Beneficial ownership consists of a direct interest in the shares of common
stock, except as otherwise indicated. The address for each person is our address
at 202 - 351 No. 13 Mai ZiDian Zao Ying Bei Li, Chaoyang District, Beijing,
China, 100024, , Beijing, 100024. Change in Control We are not aware of any arrangement that might result in a
change in control of our company in the future. Equity Plan Compensation Information Our company does not currently have a stock option plan or
other form of equity plan. Certain Relationships and Related Transactions No director, executive officer, principal shareholder holding at least 5% of
our common shares, or any family member thereof, had any material interest,
direct or indirect, in any transaction, or proposed transaction, during the year
ended April 30, 2008, in which the amount involved in the transaction exceeded
or exceeds the lesser of $120,000 or one percent of the average of our total
assets at the year end for the last three completed fiscal years. Corporate Governance We do not have a standing audit committee at the present
time. Our board of directors has determined that we do not have a board member
that qualifies as an "audit committee financial expert" as defined in Item
407(d) (5) (ii) of Regulation S-B. We have determined, however, that Huaiqian
Zhangis an independent directors as defined in section 803 of the Amex Company
Guide. We believe that our members of our board of directors are
capable of analyzing and evaluating our financial statements and understanding
internal controls and procedures for financial reporting. The board of directors
of our company does not believe that it is necessary to have an audit committee
because we believe that the functions of an audit committee can be adequately
performed by the board of directors. In addition, we believe that retaining an
independent director who would qualify as an "audit committee financial expert"

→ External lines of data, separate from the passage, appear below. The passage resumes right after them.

(* ===== verification/PilotPages.v ===== *)
(** * The final report and the validation of a pilot as they are printed
    (pkg/pilot: complete.go, validation.go; main.go: runPilotComplete, runPilotValidate)

    [zone] is the offset with which a time is printed, [visited] the order in which
    Go visits the map of milestones. *)

From S2P Require Import Prelude GoStrings GoText GoTime GoJson GoFloat GoFmt Pilot Report.
Local Open Scope wgmesh_scope.

(** Templates are written with single quotes for double ones. *)
Definition quoted (s : string) : string := html s.

Section pages.
Context (zone : Time -> Z) (visited : list Milestone).

Definition at_ (t : Time) : string := format_rfc3339 (zone t) t.
(** [Format("2006-01-02")]. *)
Definition on_day (t : Time) : string := str_take 10 (format_datetime (zone t) t "").

(** ** The final report *)

Definition final_milestone (c : PilotConfig) (m : Milestone) : string :=
  line ("  " ^^ ml_Name m ^^ ": "
        ^^ (if ml_Completed m then "✓ Completed (Day " ^^ itoa (day_of c (ml_CompletedAt m)) ^^ ")" else "✗ Not completed")).

Definition FormatConsole (r : FinalReport) : string :=
  let c := fr_Config r in let s := fr_Summary r in
  line ("wgmesh Pilot Final Report: " ^^ pc_PilotID c) ^^ rule "=" ^^ newline
  ^^ line ("Organization: " ^^ pc_Organization c) ^^ line ("Contact: " ^^ pc_ContactEmail c) ^^ newline
  ^^ line "PILOT DURATION" ^^ line ("Start: " ^^ on_day (pc_StartDate c)) ^^ line ("End: " ^^ on_day (pc_EndDate c))
  ^^ line ("Duration: " ^^ itoa (fr_DurationDays r) ^^ " days") ^^ newline
  ^^ line "CONFIGURATION" ^^ line ("Mode: " ^^ pc_Mode c) ^^ line ("Node Count: " ^^ itoa (pc_NodeCount c)) ^^ newline
  ^^ line "MILESTONE COMPLETION" ^^ concat_str (final_milestone c <$> visited) ^^ newline
  ^^ line "SUMMARY METRICS"
  ^^ line ("  Mesh Connectivity Avg: " ^^ fmt_f 2 (rsu_MeshConnectivityAvg s) ^^ "%")
  ^^ line ("  Peer Discovery Success: " ^^ fmt_f 1 (f_mul (rsu_PeerDiscoverySuccess s) (f_of_Z 100)) ^^ "%")
  ^^ line ("  Total Daemon Restarts: " ^^ itoa (rsu_TotalDaemonRestarts s))
  ^^ line ("  Total WireGuard Restarts: " ^^ itoa (rsu_TotalWGRestarts s)) ^^ newline
  ^^ line "EVALUATION" ^^ line ("  Overall Rating: " ^^ to_upper (rsu_OverallRating s))
  ^^ line ("  Recommendation: " ^^ rsu_Recommendation s) ^^ newline
  ^^ line ("Completed at: " ^^ at_ (fr_CompletedAt r)).

(** A template filled in without any escaping. *)
Definition FormatJSON (r : FinalReport) : string :=
  let c := fr_Config r in let s := fr_Summary r in
  quoted "{
  'pilot_id': '" ^^ (pc_PilotID c)
  ^^ quoted "',
  'organization': '" ^^ (pc_Organization c)
  ^^ quoted "',
  'contact_email': '" ^^ (pc_ContactEmail c)
  ^^ quoted "',
  'start_date': '" ^^ (at_ (pc_StartDate c))
  ^^ quoted "',
  'end_date': '" ^^ (at_ (pc_EndDate c))
  ^^ quoted "',
  'duration_days': " ^^ itoa (fr_DurationDays r)
  ^^ quoted ",
  'mode': '" ^^ (pc_Mode c)
  ^^ quoted "',
  'node_count': " ^^ itoa (pc_NodeCount c)
  ^^ quoted ",
  'summary': {
    'all_milestones_completed': " ^^ bool_text (rsu_AllMilestonesCompleted s)
  ^^ quoted ",
    'mesh_connectivity_avg': " ^^ fmt_f 2 (rsu_MeshConnectivityAvg s)
  ^^ quoted ",
    'peer_discovery_success': " ^^ fmt_f 2 (rsu_PeerDiscoverySuccess s)
  ^^ quoted ",
    'total_daemon_restarts': " ^^ itoa (rsu_TotalDaemonRestarts s)
  ^^ quoted ",
    'total_wg_restarts': " ^^ itoa (rsu_TotalWGRestarts s)
  ^^ quoted ",
    'overall_rating': '" ^^ (rsu_OverallRating s)
  ^^ quoted "',
    'recommendation': '" ^^ (rsu_Recommendation s)
  ^^ quoted "'
  },
  'completed_at': '" ^^ (at_ (fr_CompletedAt r))
  ^^ quoted "'
}".

(** ** The validation *)

Definition check_line (k : CheckResult) : string :=
  line ((if ck_Passed k then "✓" else "✗") ^^ " [" ^^ to_upper (ck_Severity k) ^^ "] " ^^ ck_Name k ^^ ": " ^^ ck_Message k).
Definition validation_console (checks : list CheckResult) (summary : string) (now : Time) : string :=
  line "Pilot Validation Results" ^^ rule "=" ^^ newline ^^ concat_str (check_line <$> checks) ^^ newline ^^ rule "="
  ^^ line ("Summary: " ^^ summary) ^^ line ("Validated at: " ^^ at_ now).
Definition validation_json (passed : bool) (checks : list CheckResult) (summary : string) (now : Time) : string :=
  quoted "{
  'passed': " ^^ bool_text passed
  ^^ quoted ",
  'summary': '" ^^ summary
  ^^ quoted "',
  'validated_at': '" ^^ at_ now
  ^^ quoted "',
  'checks': " ^^ itoa (Z.of_nat (length checks))
  ^^ quoted "
}".

(** *** The document the template stands for *)

Definition final_json (r : FinalReport) : json :=
  let c := fr_Config r in let s := fr_Summary r in
  JObj [("pilot_id", JStr (pc_PilotID c)); ("organization", JStr (pc_Organization c)); ("contact_email", JStr (pc_ContactEmail c));
        ("start_date", JStr (at_ (pc_StartDate c))); ("end_date", JStr (at_ (pc_EndDate c)));
        ("duration_days", jint (fr_DurationDays r)); ("mode", JStr (pc_Mode c)); ("node_count", jint (pc_NodeCount c));
        ("summary", JObj [("all_milestones_completed", JBool (rsu_AllMilestonesCompleted s));
                          ("mesh_connectivity_avg", JNum (fmt_f 2 (rsu_MeshConnectivityAvg s)));
                          ("peer_discovery_success", JNum (fmt_f 2 (rsu_PeerDiscoverySuccess s)));
                          ("total_daemon_restarts", jint (rsu_TotalDaemonRestarts s)); ("total_wg_restarts", jint (rsu_TotalWGRestarts s));
                          ("overall_rating", JStr (rsu_OverallRating s)); ("recommendation", JStr (rsu_Recommendation s))]);
        ("completed_at", JStr (at_ (fr_CompletedAt r)))]%string.

(** ** The commands *)

(** The first [--output] that is followed by a word. *)
Fixpoint output_path (args : list string) : string :=
  match args with
  | k :: ((v :: _) as more) => if String.eqb k "--output" then v else output_path more
  | _ => EmptyString
  end.

(** What is printed, and what is written to a file when the write succeeds; the
    exit status is 0 even when it does not. *)
Definition complete_command `{Yaml} (args : list string) (write : string -> bool) (now : Time) (f : option yaml_text)
    : result (string * option (string * string)) :=
  match runPilotComplete now f with
  | Err e => Err e
  | Ok report =>
      let path := output_path args in
      if String.eqb path EmptyString then Ok (FormatConsole report, None)
      else if write path then Ok (FormatConsole report ^^ newline ^^ line ("Report saved to " ^^ path), Some (path, FormatJSON report))
      else Ok (FormatConsole report, None)
  end.

(** The printed page and the exit status. *)
Definition validate_command `{Yaml} (now : Time) (f : option yaml_text) : result (string * Z) :=
  match pilot_load NewPilot f with
  | (_, Err e) => Err e
  | (p, Ok _) =>
      match pilot_validate p now with
      | Err e => Err e
      | Ok (_, passed, checks, summary) => Ok (line (validation_console checks summary now), if passed then 0%Z else 1%Z)
      end
  end.

(** ** The template is a JSON document when the texts need no escape *)

Definition plain_char (c : ascii) : bool :=
  let n := byte_of_ascii c in
  ((32 <=? n) && (n <? 127) && negb ((n =? 34) || (n =? 92) || (n =? 60) || (n =? 62) || (n =? 38)))%Z.
Definition plain (s : string) : bool := string_forall plain_char s.

Lemma plain_escape c : plain_char c = true -> byte_in 0 127 c = true /\ escape_byte c = String c EmptyString.
Proof. destruct c as [[] [] [] [] [] [] [] []]; intros H; first [discriminate H | by split]. Qed.

Lemma plain_quote s : plain s = true -> quote s = String quote_char EmptyString ^^ (s ^^ String quote_char EmptyString).
Proof.
  intros Hs. rewrite app_cons_str, app_nil_l_str. unfold quote. induction s as [|c s IH]; [done|]. unfold plain in *.
  cbn [string_forall] in Hs. bool_steps. cbn [escape_go]. destruct (plain_escape c) as [-> ->]; [done|]. injection (IH ltac:(done)) as IH'. by rewrite app_cons_str, app_nil_l_str, app_cons_str, IH'.
Qed.

(** Member for member and blank for blank, it is what an encoder would have written. *)
Lemma final_json_layout r :
  let c := fr_Config r in
  plain (pc_PilotID c) = true -> plain (pc_Organization c) = true -> plain (pc_ContactEmail c) = true -> plain (pc_Mode c) = true ->
  plain (at_ (pc_StartDate c)) = true -> plain (at_ (pc_EndDate c)) = true -> plain (at_ (fr_CompletedAt r)) = true ->
  plain (rsu_OverallRating (fr_Summary r)) = true -> plain (rsu_Recommendation (fr_Summary r)) = true ->
  FormatJSON r = print_indent (final_json r).
Proof.
  intros c H1 H2 H3 H4 H5 H6 H7 H8 H9. unfold FormatJSON, final_json, print_indent. fold c. cbv zeta. unfold jint.
  cbn [print_at List.map join fst snd print].
  rewrite (plain_quote _ H1), (plain_quote _ H2), (plain_quote _ H3), (plain_quote _ H4), (plain_quote _ H5), (plain_quote _ H6), (plain_quote _ H7), (plain_quote _ H8), (plain_quote _ H9).
  fold (bool_text (rsu_AllMilestonesCompleted (fr_Summary r))).
  generalize (bool_text (rsu_AllMilestonesCompleted (fr_Summary r))) as y1.
  generalize (itoa (fr_DurationDays r)) (itoa (pc_NodeCount c)) (itoa (rsu_TotalDaemonRestarts (fr_Summary r))) (itoa (rsu_TotalWGRestarts (fr_Summary r))).
  generalize (fmt_f 2 (rsu_MeshConnectivityAvg (fr_Summary r))) (fmt_f 2 (rsu_PeerDiscoverySuccess (fr_Summary r))).
  generalize (at_ (pc_StartDate c)) (at_ (pc_EndDate c)) (at_ (fr_CompletedAt r)).
  generalize (pc_PilotID c) (pc_Organization c) (pc_ContactEmail c) (pc_Mode c) (rsu_OverallRating (fr_Summary r)) (rsu_Recommendation (fr_Summary r)).
  intros x1 x2 x3 x4 x5 x6 x7 x8 x9 x10 x11 x12 x13 x14 x15 x16. clear.
  repeat first [rewrite <- app_assoc_str | rewrite app_cons_str]. vm_compute.
  reflexivity.
Qed.

(** ** Which checks can fail a pilot *)

(** Only the connectivity and the stability of the mesh: an invalid configuration,
    peers that were not found, slow routes and overdue milestones never do. *)
Lemma validation_decided p days :
  computeOverallPass (run_checks p days)
  = ck_Passed (validateMeshConnectivity (pl_config p) (pl_metrics p)) && ck_Passed (validateStability (pl_metrics p)).
Proof.
  unfold computeOverallPass, run_checks, validateMeshConnectivity, validatePeerDiscovery, validateRoutePropagation, validateStability,
    validateMilestoneProgress, severity.
  cbn [existsb ck_Passed ck_Severity]. repeat split_if; reflexivity.
Qed.

(** The check of the configuration says that it is valid, whether it passes or not. *)
Lemma configuration_check p days :
  nth_error (run_checks p days) 0
  = Some {| ck_Name := "Pilot Configuration"; ck_Passed := validateConfig (pl_config p);
            ck_Message := "Pilot configuration is valid"; ck_Severity := "info" |}.
Proof. done. Qed.

(** A page is printed exactly when the checks ran, and the status tells their outcome. *)
Lemma validate_status `{Yaml} now f out code : validate_command now f = Ok (out, code) ->
  (code = 0%Z \/ code = 1%Z) /\ exists p checks summary p', (pilot_load NewPilot f).1 = p
    /\ pilot_validate p now = Ok (p', Z.eqb code 0, checks, summary) /\ out = line (validation_console checks summary now).
Proof.
  unfold validate_command. destruct (pilot_load NewPilot f) as [p [[]|e]] eqn:Ep; [|done].
  destruct (pilot_validate p now) as [[[[p' passed] checks] summary]|e] eqn:Ev; [|done]. intros [= <- <-].
  split; [by destruct passed; [left|right]|]. exists p, checks, summary, p'. split; [done|]. split; [|done].
  rewrite Ev. by destruct passed.
Qed.
End pages.

(** A quote in the name of the organisation is copied as it is: no reader accepts the file. *)
Definition report_of (organization : string) : FinalReport :=
  {| fr_Config := {| pc_PilotID := "pilot-acme-20260101"; pc_Organization := organization; pc_ContactEmail := "ops@example.org";
                     pc_StartDate := time_unix 1767225600; pc_EndDate := time_unix 1769817600; pc_Mode := "centralized"; pc_NodeCount := 3;
                     pc_Milestones := ∅; pc_MetricsTargets := pc_MetricsTargets (pl_config NewPilot) |};
     fr_DurationDays := 30; fr_Summary := generateReportSummary (pl_config NewPilot) NewMetrics; fr_CompletedAt := time_unix 1769817600 |}.

Example quoted_report_unreadable : parse (FormatJSON (fun _ => 0%Z) (report_of (quoted "The 'A' Team"))) = None.
Proof. vm_compute. reflexivity. Qed.

Example plain_report_readable :
  parse (FormatJSON (fun _ => 0%Z) (report_of "The A Team")) = Some (final_json (fun _ => 0%Z) (report_of "The A Team")).
Proof. vm_compute. reflexivity. Qed.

would be overly costly and burdensome and is not warranted in our circumstances
given the early stages of our development and the fact that we have not
generated any revenues from operations to date. Transactions with Independent Directors There were no transactions with any independent directors. Item 13: Exhibits Exhibit No.
Description 3.1*
Articles of Incorporation of the Company (incorporated by reference to the Form
SB-2 filed with the Securities and Exchange Commission on October 25, 2005) 3.2*
Bylaws of the Company (incorporated by reference to the Form SB-2 filed with the
Securities and Exchange Commission on October 25, 2005) 10.1*
Asset Purchase Agreement (incorporated by reference to the Form SB-2 filed with
the Securities and Exchange Commission on October 25, 2005) 14
Code of Ethics 31
Certification of the Chief Executive Officer and Chief Financial Officer
pursuant to Rule 13a-14 of the Securities and Exchange Act of 1934 as amended,
as adopted pursuant to Section 302 of the Sarbanes-Oxley Act of 2002 32
Certification of the Chief Executive Officer and Chief Financial Officer
pursuant to 18 U.S.C. Section 1350 as adopted pursuant to Section 906 of the
Sarbanes-Oxley Act of 2002 Item 14: Principal Accountant Fees and Services 1) Audit Fees The aggregate fees billed for the last two fiscal years for professional
services rendered by the principal accountant for the audit of the Company's
annual financial statements and review of financial statements included in the
Company's Form 10-Qs or services that are normally provided by the accountant in
connection with statutory and regulatory engagements for those fiscal years was: 2008 - $4,700 M&K CPAS,
PLLC 2007 - $3,300 M&K CPAS,
PLLC 2) Audit - Related Fees The aggregate fees billed in each of the last two fiscal years for assurance
and related services by the principal accountants that are reasonably related to
the performance of the audit or review of the Company's financial statements and
are not reported in the preceding paragraph: 2008 - $0 M&K CPAS, PLLC 2007 - $0 M&K CPAS, PLLC 3) Tax Fees The aggregate fees billed in each of the last two fiscal years for
professional services rendered by the principal accountant for tax compliance,
tax advice, and tax planning was: 2008 - $0 M&K CPAS, PLLC 2007 - $0 M&K CPAS, PLLC 4) All Other Fees The aggregate fees billed in each of the last two fiscal years for the
products and services provided by the principal accountant, other than the
services reported in paragraphs (1), (2), and (3) was: 2008 - $0
M&K CPAS, PLLC 2007 - $0
M&K CPAS, PLLC
12 SIGNATURES Pursuant to the requirements of Section 13 or 15(d) of the Securities
Exchange Act of 1934, the Registrant has duly caused this report to be signed on
its behalf by the undersigned, thereunto duly authorized on this 13th day of
February, 2009 Breezer Ventures Inc. (Registrant) By: /s/ _Huaiqian Zhang Huaiqian Zhang President and Chief Executive
Officer Pursuant to the requirements of the Securities Exchange Act of 1934, this
report has been signed below by the following persons on behalf of the
registrant and in the capacities and on the dates indicated: February 13, 2009 Breezer Ventures Inc. (A Development Stage Company) INDEX TO FINANCIAL STATEMENTS F-1 REPORT OF INDEPENDENT REGISTERED PUBLIC ACCOUNTING
FIRM
- -----------------
We currently have not advanced beyond the business plan state from our inception
until the date of this filing. During June and July of 2005, we received initial
funding through the sale of common stock to investors. From inception until the
date of this filing, we have had no material operating activities. Our current
cash balance is $0 as of September 30, 2008. We anticipate that our current cash
balance will not satisfy our cash needs for the following twelve-month period.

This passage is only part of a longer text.